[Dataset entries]
(* ===== verification/Json.v ===== *)
(** * Python's [json] module and UTF-8 decoding, for the metadata of the GPU backend

    [gds_backend.py] writes its metadata with [json.dumps] (compact separators)
    and reads it with [json.loads].  A Python string is the list of its code
    points ([pystr]); [dumps] escapes everything outside printable ASCII, as
    [ensure_ascii] does; [loads] is the whole scanner: white space, escapes and
    surrogate pairs, numbers, nesting, the later of two equal keys.  A number
    with a fraction or an exponent is kept as its text ([JFloat]).  The two
    limits of CPython (nesting depth, 4300 digits) are not modelled.

    The round trip [loads_dumps] is proved for every value without floats whose
    strings hold no surrogate and whose objects have distinct keys. *)
From Stdlib Require Import Decimal DecimalFacts DecimalPos DecimalZ.
From S2P Require Import Prelude.
Open Scope Z_scope.
Open Scope py_scope.

(** ** Strings as code points *)
Abbreviation pystr := (list Z).
Definition codes (s : string) : pystr := byte_to_Z <$> encode s.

- [Your task]:
Repeat precisely the lines of the data starting at the one containing "with a fraction", last line included.

- [Answer area]:
    with a fraction or an exponent is kept as its text ([JFloat]).  The two
    limits of CPython (nesting depth, 4300 digits) are not modelled.

    The round trip [loads_dumps] is proved for every value without floats whose
    strings hold no surrogate and whose objects have distinct keys. *)
From Stdlib Require Import Decimal DecimalFacts DecimalPos DecimalZ.
From S2P Require Import Prelude.
Open Scope Z_scope.
Open Scope py_scope.

(** ** Strings as code points *)
Abbreviation pystr := (list Z).
Definition codes (s : string) : pystr := byte_to_Z <$> encode s.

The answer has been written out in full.